Minimizing field pea seed damage in air seeders
Overly dry seed suffered loss of germination and vigour.
April 19, 2023 By Bruce Barker
From the air tank to the opener, field pea seed bounces from manifold to secondary manifolds through hoses and openers before hitting the ground. That means there is potential for seed cracking and damage, which can impact germination, vigour and stand establishment. Manitoba Pulse and Soybean Growers (MPSG) association funded a research project with the Prairie Agricultural Machinery Institute (PAMI) to see how fan speed and seed moisture content impacted germination and vigour.

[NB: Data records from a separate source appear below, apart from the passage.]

(* ===== verification/Broker.v ===== *)
(** * The broker ([control/sjg_control/broker.py]) and the composed backend
    ([control/sjg_control/control_backend.py])

    The broker validates a request, authorizes it against facts read from the
    backend, journals it under its idempotency key, executes it and records
    the outcome. What the backend does to the world is behind the interface
    [Backend], as the [Protocol] class of the source. *)

From S2P Require Import Prelude Regex Json Sha256 Schema Sql Time Policy Authz.
From S2P Require Import StoreSessions StoreRequests.

Open Scope Z_scope.
Open Scope stdpp_scope.

(** [class Backend(Protocol)], over the world [W] its calls read and change. *)
Record Backend (W : Type) := mkBackend {
  backend_facts : string → list (string * json) → M W Facts;
  backend_execute : string → list (string * json) → Session → string → M W json }.
Arguments mkBackend {W} _ _.
Arguments backend_facts {W} _ _ _.
Arguments backend_execute {W} _ _ _ _ _.

Definition REQUEST_ID : re :=
  Seq (Chr is_alnum) (Between 15 127 (Chr (λ c, is_alnum c || one_of "._:-" c))).

(** The default [Facts()]: complete, nothing known. *)
Definition default_facts : Facts := no_facts true.

(** ** The locals of [handle] *)

(** The store, the world, and the two locals its handlers read. *)
Record hstate (W : Type) := mkH {
  h_db : db;
  h_world : W;
  h_applying : bool;
  h_session : option Session }.
Arguments mkH {W} _ _ _ _.
Arguments h_db {W} _.
Arguments h_world {W} _.
Arguments h_applying {W} _.
Arguments h_session {W} _.

Definition on_db {W A} (m : sql A) : M (hstate W) A := λ h,
  let '(r, d) := m (h_db h) in (r, mkH d (h_world h) (h_applying h) (h_session h)).
Definition on_world {W A} (m : M W A) : M (hstate W) A := λ h,
  let '(r, w) := m (h_world h) in (r, mkH (h_db h) w (h_applying h) (h_session h)).
Definition set_applying {W} : M (hstate W) unit := λ h,
  (Ok tt, mkH (h_db h) (h_world h) true (h_session h)).
Definition set_session {W} (s : Session) : M (hstate W) unit := λ h,
  (Ok tt, mkH (h_db h) (h_world h) (h_applying h) (Some s)).

(** [try: m  except Exception: pass] *)
Definition ignore {S A} (m : M S A) : M S unit := λ s,
  match m s with (_, s') => (Ok tt, s') end.

Definition response (status : string) (rest : list (string * json)) : json :=
  JObj ([("schema", JStr "sjg.response/v1"); ("status", JStr status)] ++ rest).
Definition denial (error : string) : json := response "denied" [("error", JStr error)].

Definition arguments_digest (arguments : json) : string := sha256_hex (dumps canonical arguments).

Section broker.
Context {W : Type} (policy : OrganizationPolicy) (backend : Backend W).

(** The operations whose facts are not read. *)
Definition needs_no_facts (operation : string) : bool :=
  mem operation (READ_OPERATIONS ++ REPOSITORY_OPERATIONS ++ WORKER_OPERATIONS).

(** The end of the [try] block, once the request is marked as applying. *)
Definition execute_and_record (s : Session) (operation key : string)
    (arguments : list (string * json)) (now : nat → Z) : M (hstate W) json :=
  result_ ← on_world (backend_execute backend operation arguments s key) ;
  let ok := response "ok" [("result", result_)] in
  on_db (finish_request key "succeeded" ok (now 3%nat)) ;;
  on_db (audit (Some s) operation "allowed" (JObj [("result", result_)])
           (Some (arguments_digest (JObj arguments))) (now 4%nat)) ;;
  mret ok.

(** The [try] block. [now i] is the [i]-th reading of the clock. *)
Definition handle_body (sid operation key : string) (arguments : list (string * json))
    (now : nat → Z) : M (hstate W) json :=
  let digest := arguments_digest (JObj arguments) in
  s ← on_db (session sid (now 0%nat)) ;
  set_session s ;;
  lift (validate_request policy s operation (JObj arguments)) ;;
  prior ← on_db (prior_request sid key operation digest) ;
  match prior with
  | Some response => mret response
  | None =>
    facts ← (if needs_no_facts operation then mret default_facts
             else on_world (backend_facts backend operation arguments)) ;
    lift (authorize policy s operation (JObj arguments) (Some facts)) ;;
    prior ← on_db (reserve_request sid key operation digest (JObj arguments) (now 1%nat)) ;
    match prior with
    | Some response => mret response
    | None =>
      on_db (mark_request_applying key (now 2%nat)) ;;
      set_applying ;;
      execute_and_record s operation key arguments now
    end
  end.

(** The [except] clauses, in order. *)
Definition handle_error (operation key digest : string) (now : nat → Z) (e : exn)
    : M (hstate W) json :=
  applying ← gets h_applying ;
  if isinstance_exn e CAuthorizationError then
    let r := denial (exn_msg e) in
    (if applying : bool
     then ignore (on_db (finish_request key "failed" r (now 5%nat))) else mret tt) ;;
    s ← gets h_session ;
    ignore (on_db (audit s operation "denied" (JObj [("error", JStr (exn_msg e))]) (Some digest)
                     (now 6%nat))) ;;
    mret r
  else if isinstance_exn e CStateError then
    mret (response "conflict" [("error", JStr (exn_msg e))])
  else if isinstance_exn e CTimeoutError then
    if applying : bool then
      let r := response "indeterminate" [("error", JStr (exn_msg e))] in
      ignore (on_db (finish_request key "verify_pending" r (now 5%nat))) ;;
      mret r
    else mret (response "retryable" [("error", JStr (exn_msg e))])
  else if negb applying || mem operation READ_OPERATIONS || (operation =? "repo.status") then
    ignore (on_db (abandon_read_request key)) ;;
    mret (response "retryable" [("error", JStr (exn_msg e))])
  else
    let r := response "indeterminate"
               [("error", JStr ("mutation outcome requires verification: " +:+ exn_msg e))] in
    ignore (on_db (finish_request key "verify_pending" r (now 5%nat))) ;;
    mret r.

(** [Broker.handle]: the response and the state it leaves. *)
Definition handle (sid : string) (request : list (string * json)) (now : nat → Z) (d : db) (w : W)
    : result json * (db * W) :=
  let operation := str_or (oget "operation" request) "" in
  let key := str_or (oget "idempotency_key" request) "" in
  if negb (eq_str (oget "schema" request) "sjg.request/v1") || negb (fullmatch REQUEST_ID key)
  then (Ok (denial "invalid request schema or idempotency key"), (d, w))
  else
    match oget "arguments" request with
    | JObj arguments =>
      let '(r, h) :=
        try_catch (handle_body sid operation key arguments now)
          (handle_error operation key (arguments_digest (JObj arguments)) now)
          (mkH d w false None) in
      (r, (h_db h, h_world h))
    | _ => (Ok (denial "arguments must be an object"), (d, w))
    end.
End broker.

(** ** [ControlBackend] *)

(** What [ControlBackend] uses of [GitHubBackend] and [WorkerSupervisor]: the
    former is a backend with its policy, the latter runs one worker in a
    workspace. *)
Record worker_result := mkWorkerResult {
  attempt_id : string; worker_type : string; output : string; changed_paths : list string }.

Section control_backend.
Context {W : Type} (github_policy : OrganizationPolicy) (github : Backend W)
  (run_worker : Session → list (string * json) → string → M W worker_result)
  (workspace_for : Session → string → M W string).

Definition control_facts (operation : string) (arguments : list (string * json)) : M W Facts :=
  if operation =? "worker.run" then mret default_facts
  else backend_facts github operation arguments.

Definition control_execute (operation : string) (arguments : list (string * json))
    (s : Session) (key : string) : M W json :=
  if operation =? "worker.run" then
    let repository := str_or (oget "repository" arguments) "org" in
    workspace ← workspace_for s repository ;
    r ← run_worker s arguments workspace ;
    mret (JObj [("attempt_id", JStr (attempt_id r)); ("worker_type", JStr (worker_type r));
                ("output", JStr (output r)); ("changed_paths", jstrs (changed_paths r))])
  else
    (if mem operation (PM_OPERATIONS ++ PR_OPERATIONS) then
       facts ← backend_facts github operation arguments ;
       lift (authorize github_policy s operation (JObj arguments) (Some facts))
     else mret tt) ;;
    backend_execute github operation arguments s key.

Definition ControlBackend : Backend W := mkBackend control_facts control_execute.
End control_backend.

“As larger seeding equipment has become more common, there was a desire to know if greater fan speeds resulted in increased damage to pea seed and how seed moisture content might impact seed damage,” says Laura Schmidt, production specialist with MPSG. “With this project, we wanted to dive into if manipulating fan speeds played a role in germination and vigour and further explore the effect of pea seed moisture content on survivability. From previous work with PAMI in soybeans, seed moisture content mattered the most in terms of germination and vigour and there was the desire to explore if that was the case in peas as well.”

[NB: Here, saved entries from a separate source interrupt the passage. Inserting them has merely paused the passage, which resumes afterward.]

Lemma pad_digits n x : 0 ≤ x < 10 ^ Z.of_nat n → digits n x (bytes_of (pad n x)).
Proof.
  revert x. induction n as [|n IH]; intros x Hx.
  - assert (x = 0) as -> by (simpl in Hx; lia). split; [done| |done].
    by intros c ?%not_elem_of_nil.
  - simpl. rewrite bytes_of_app. simpl.
    assert (Hq : 0 ≤ x / 10 < 10 ^ Z.of_nat n).
    { rewrite Nat2Z.inj_succ, Z.pow_succ_r in Hx by lia.
      split; [apply Z.div_pos; lia|apply Z.div_lt_upper_bound; lia]. }
    pose proof (Z.mod_pos_bound x 10). pose proof (Z.div_mod x 10).
    set (c := byte_at _). assert (Hc : Z.of_N c = 48 + x mod 10).
    { unfold c, byte_at. rewrite Ascii.N_ascii_embedding; lia. }
    assert (Hdig : is_digit c = true).
    { unfold is_digit, between. apply andb_true_iff. rewrite !N.leb_le. lia. }
    destruct (IH _ Hq) as [IH1 IH2 IH3]. split.
    + rewrite length_app, IH1. simpl. lia.
    + intros d [Hd| ->%list_elem_of_singleton]%elem_of_app; [by apply IH2|done].
    + intros r. replace (S n) with (n + 1)%nat by lia.
      rewrite parse_digits_add, <- app_assoc, IH3. simpl. rewrite Hdig. f_equal. f_equal. lia.
Qed.

Lemma digit_zone c : is_digit c = true → zone_start c = false.
Proof.
  unfold is_digit, between, zone_start, PLUS, DASH, LETTER_Z.
  rewrite andb_true_iff, !N.leb_le, !orb_false_iff, !N.eqb_neq. lia.
Qed.

Lemma digit_other c k : is_digit c = true → is_digit k = false → N.eqb c k = false.
Proof. intros Hc Hk. apply N.eqb_neq. congruence. Qed.

Lemma digits_zone n x l r :
  digits n x l → split_zone (l ++ r) = let '(a, b) := split_zone r in (l ++ a, b).
Proof.
  intros [_ Hl _]. induction l as [|c l IH]; simpl; [by destruct (split_zone r)|].
  rewrite digit_zone by (apply Hl; by left). rewrite IH by (intros; apply Hl; by right).
  by destruct (split_zone r).
Qed.

Lemma digits_replace n x l a b :
  digits n x l → is_digit a = false → flat_map (λ c, if N.eqb c a then b else [c]) l = l.
Proof.
  intros [_ Hl _] Ha. induction l as [|c l IH]; simpl; [done|].
  rewrite digit_other by (first [apply Hl; by left|done]). simpl. f_equal. apply IH.
  intros; apply Hl; by right.
Qed.

Lemma digits_starts n x l r k :
  digits (S n) x l → is_digit k = false → starts k (l ++ r) = false.
Proof.
  intros [Hn Hl _] Hk. destruct l as [|c l]; [done|]. simpl.
  apply digit_other; [apply Hl; by left|done].
Qed.

#[local] Arguments parse_digits : simpl never.
#[local] Arguments after_component : simpl never.
#[local] Arguments parse_fraction : simpl never.

(** The list is not empty. *)
Lemma digits_cons n x l : digits (S n) x l → ∃ c l', l = c :: l'.
Proof. intros [Hn _ _]. destruct l as [|c l']; [done|]. by eexists _, _. Qed.

Lemma parse_date_text ly lm ld y m d :
  digits 4 y ly → digits 2 m lm → digits 2 d ld →
  parse_date (ly ++ [DASH] ++ lm ++ [DASH] ++ ld) = Some (Civil y m d).
Proof.
  intros Hy Hm Hd. unfold parse_date. rewrite (digits_read _ _ _ Hy). simpl.
  pose proof (digits_starts _ _ _ (DASH :: ld) LETTER_W Hm eq_refl) as ->.
  rewrite (digits_read _ _ _ Hm). simpl.
  rewrite <- (app_nil_r ld), (digits_read _ _ _ Hd). done.
Qed.

Lemma after_colon first l :
  l ≠ [] → after_component first true (COLON :: l) = A_next true l.
Proof. intros Hl. unfold after_component. destruct l; [done|]. by destruct first. Qed.

(** The fraction [utc_text] prints. *)
Definition fraction (us : Z) : list N :=
  if us =? 0 then [] else DOT :: bytes_of (pad 6 us).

Schmidt says that over the past few years, a wide range in pea plant stands in fields visited over the last few years has been observed, and most often those plant stands have fallen below the recommended plant stand of seven to nine plants per square foot. In some cases, seeding rates were just lower than they needed to be, she says, but most of the time there was a large range in seeds surviving to establish a plant – anywhere from 29 to 77 per cent.

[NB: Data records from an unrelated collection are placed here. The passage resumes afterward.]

(* ===== verification/Sources.v ===== *)
(** * The GitHub event sources ([control/sjg_control/sources.py])

    Five sources, each a page-by-page read of one repository of the policy
    through [gh api -X GET]. [fetch_page] is a [Poll.Source] over the world of
    the command and the log of its runs. *)

From stdpp Require Import pretty.
From S2P Require Import Prelude Regex Json JsonParse Dynamic Policy Poll GitHub GitHubApi.

Open Scope Z_scope.
Open Scope stdpp_scope.

Definition source_error {A} (msg : string) : result A := raise CSourceError msg.
Definition source_error_if (b : bool) (msg : string) : result unit := raise_if b CSourceError msg.

Definition endpoint_re : re := Plus (Chr (λ c, is_alnum c || one_of "_./?=&:%+-" c)).
Definition field_re : re := Plus (Chr (λ c, is_lower c || (c =? 95)%N)).

(** [re] of a positive number. *)
Definition number_re : re := Seq (Chr (between 49 57)) (Star (Chr is_digit)).
Definition cursor_re : re := Seq (Chr (between 49 57)) (UpTo 8 (Chr is_digit)).

Section transport.
Context {W : Type} (gh : list string → option string → M W (Z * string * string)).

Local Notation G := (M (gstate W)).

Definition endpoint_outside (endpoint : string) : bool :=
  existsb (λ p, starts_with p endpoint) ["/"; "http://"; "https://"]
  || contains ".." endpoint || negb (fullmatch endpoint_re endpoint).

Definition field_arguments (field : string * string) : result (list string) :=
  let '(key, value) := field in
  source_error_if (negb (fullmatch field_re key) || contains nul value)
    "GitHub source query is invalid" ;;
  mret ["-f"; key +:+ "=" +:+ value].

(** [GitHubCLI.api]; [subprocess.run] raises [OSError] or [TimeoutExpired]. *)
Definition source_api (endpoint : string) (fields : list (string * string)) : G json :=
  lift (source_error_if (endpoint_outside endpoint)
          "GitHub source endpoint is outside the fixed API namespace") ;;
  extra ← lift (map_ok (sort_by key_le fields) field_arguments) ;
  '(returncode, stdout, stderr) ←
    try_catch (subprocess_run gh (["api"; "-X"; "GET"; endpoint] ++ concat extra) None)
      (λ e, if isinstance_any e [COSError; CTimeoutExpired]
            then throw CSourceError "GitHub source request failed before completion"
            else lift (Err e)) ;
  throw_if (returncode ≠? 0) CSourceError
    (if strip stderr =? "" then "GitHub source request failed" else strip stderr) ;;
  lift match loads stdout with
       | Parsed v => mret v
       | Malformed => source_error "GitHub source returned malformed JSON"
       | Fractional => raise CUnmodelled "fractional number"
       end.

Context (policy : OrganizationPolicy) (source_id : string).

(** [__init__]: the repository of the source. *)
Definition source_repository : result Repository :=
  source_error_if (negb (mem source_id SOURCE_IDS)) ("unknown source id: " +:+ source_id) ;;
  repository policy (if starts_with "org-" source_id then "org" else "product").

Context (r : Repository).

Definition api_url (kind : string) : re :=
  lit ("https://api.github.com/repos/" +:+ slug r +:+ "/" +:+ kind +:+ "/").
(** The number at the end of a URL of the repository. *)
Definition url_number (kind url : string) : option string :=
  match fullmatch_groups [(api_url kind, number_re)] Eps url with
  | Some [n] => Some n
  | _ => None
  end.

Definition item_path (kind n : string) : string := repo_path r ("/" +:+ kind +:+ "/" +:+ n).

Definition _parent (item : list (string * json)) : G json :=
  match url_number "issues" (str_or (oget "issue_url" item) "") with
  | None =>
    throw CSourceError "comment parent URL does not match its commissioned repository"
  | Some n =>
    parent ← source_api (item_path "issues" n) [] ;
    throw_if (negb (is_dict parent)) CSourceError "comment parent enrichment is incomplete" ;;
    mret parent
  end.

Definition _pull_request (item : list (string * json)) : G (option json) :=
  match oget "pull_request" item with
  | JObj pull =>
    match url_number "pulls" (str_or (oget "url" pull) "") with
    | None => throw CSourceError "pull-request URL does not match its commissioned repository"
    | Some n =>
      value ← source_api (item_path "pulls" n) [] ;
      throw_if (negb (is_dict value)) CSourceError "pull-request enrichment is incomplete" ;;
      mret (Some value)
    end
  | _ => mret None
  end.

Definition nonempty_str (v : json) : bool :=
  match v with JStr s => s ≠? "" | _ => false end.

Definition _workflow_path (item : list (string * json)) : G json :=
  let existing := oget "path" item in
  if nonempty_str existing then mret existing
  else
    let workflow_id := oget "workflow_id" item in
    throw_if (negb (is_int workflow_id) || (int_value workflow_id <=? 0)) CSourceError
      "workflow run has no fixed workflow identity" ;;
    workflow ← source_api (item_path "actions/workflows" (py_str workflow_id)) [] ;
    let path := jget "path" workflow in
    throw_if (negb (nonempty_str path)) CSourceError "workflow path enrichment is incomplete" ;;
    mret path.

(** The items of a page: a list of dicts, or the error. *)
Definition object_list (raw : json) (error : string) : result (list (list (string * json))) :=
  match raw with
  | JList l =>
    match mapM json_dict l with
    | Some items => Ok items
    | None => source_error error
    end
  | _ => source_error error
  end.

(** [[f(x) for x in l]] with effects, dropping what [f] drops. *)
Fixpoint collect {S A B} (f : A → M S (option B)) (l : list A) : M S (list B) :=
  match l with
  | [] => mret []
  | x :: l => y ← f x ; ys ← collect f l ; mret (option_list y ++ ys)
  end.

Definition issue_item (value : list (string * json)) : G (option (list (string * json))) :=
  pull ← _pull_request value ;
  mret (Some match pull with
             | Some p => assoc_set "_sjg_pull_request" p value
             | None => value
             end).
Definition comment_item (value : list (string * json)) : G (option (list (string * json))) :=
  parent ← _parent value ;
  mret (Some (assoc_set "_sjg_parent" parent value)).
Definition workflow_item (watermark : string) (value : list (string * json))
    : G (option (list (string * json))) :=
  let updated := py_str (jor (oget "updated_at" value) (jor (oget "created_at" value) (JStr ""))) in
  if str_lt updated watermark then mret None
  else
    path ← _workflow_path value ;
    mret (Some (assoc_set "_sjg_workflow_path" path value)).

Definition page_of_cursor (cursor : option string) : result Z :=
  match cursor with
  | None => mret 1
  | Some c =>
    if fullmatch cursor_re c then py_int (JStr c)
    else source_error "GitHub source cursor is invalid"
  end.

Definition page_fields (page : Z) : list (string * string) :=
  [("per_page", "100"); ("page", pretty_Z page)].

(** The page GitHub returned, and its items as the source yields them. *)
Definition fetch_items (watermark : string) (page : Z)
    : G (list (list (string * json)) * list (list (string * json))) :=
  if ends_with "issues" source_id then
    reply ← source_api (repo_path r "/issues")
              (page_fields page ++ [("state", "all"); ("since", watermark); ("sort", "updated");
                                    ("direction", "asc")]) ;
    raw ← lift (object_list reply "GitHub issue page is not a complete object list") ;
    items ← collect issue_item raw ;
    mret (raw, items)
  else if ends_with "comments" source_id then
    reply ← source_api (repo_path r "/issues/comments")
              (page_fields page ++ [("since", watermark); ("sort", "updated");
                                    ("direction", "asc")]) ;
    raw ← lift (object_list reply "GitHub comment page is not a complete object list") ;
    items ← collect comment_item raw ;
    mret (raw, items)
  else
    reply ← source_api (repo_path r "/actions/runs") (page_fields page) ;
    raw ← lift (object_list (jget "workflow_runs" reply)
                  "GitHub workflow-run page is not a complete object list") ;
    items ← collect (workflow_item watermark) raw ;
    mret (raw, items).

Definition fetch_page : Source (gstate W) := λ watermark page_cursor etag,
  page ← lift (page_of_cursor page_cursor) ;
  '(raw, items) ← fetch_items watermark page ;
  mret (mkPage items
          (if (length raw =? 100)%nat then Some (pretty_Z (page + 1)) else None) None).
End transport.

A 65-ft, 2010 Bourgault Paralink Hoe Drill 3310 with a 6550 cart was used in the PAMI research, representative of air drills used in Manitoba. The drill contained six secondary manifolds, each with 11 openers, resulting in 66 openers across the drill.
Bags were tied to each opener to capture seed and starter fertilizer, and attached so that air could escape the bag to reduce possible back flow. Bags were grouped into “outside, in-between, and centre” sections of the drill to ensure the samples were representative of the entire drill width. A composite sample was taken from each group.
The seeding rate targeted a plant stand of 7.4 – 8.4 live plants/ft², and was 222.7 pounds per acre (3.7 bu/ac) for the trials. The fertilizer used was MES15, targeted at a rate of 20 lb P205 lb/ac, and was 59.7 lb/ac of product for the trials.
The trials were stationary, and fan speeds were controlled by hydraulically driven motors. Each trial was run for the equivalent of 0.5 seeded acres with a targeted ground speed of 3.0 mph.
Three fan speeds were compared. The manufacturer recommended fan speed of 4,250 rpm was chosen as the medium speed, with the speed varied by eight per cent lower or higher resulting in a lower speed of 3,900 rpm and a high speed of 4,600 rpm.
Three seed moisture contents were also compared. AAC Carver yellow pea seed with a moisture content of 13.6 per cent represented the middle range of moisture content. This seed was split into three samples. One sample was dried to 11.4 per cent and the other sample was wetted up to 15.1 per cent seed moisture. These three samples were tested for germination and vigour prior to the tests to establish baseline controls to compare to. A soak test was also conducted prior to testing to assess seed coat damage for damaged, wrinkled and smooth seeds.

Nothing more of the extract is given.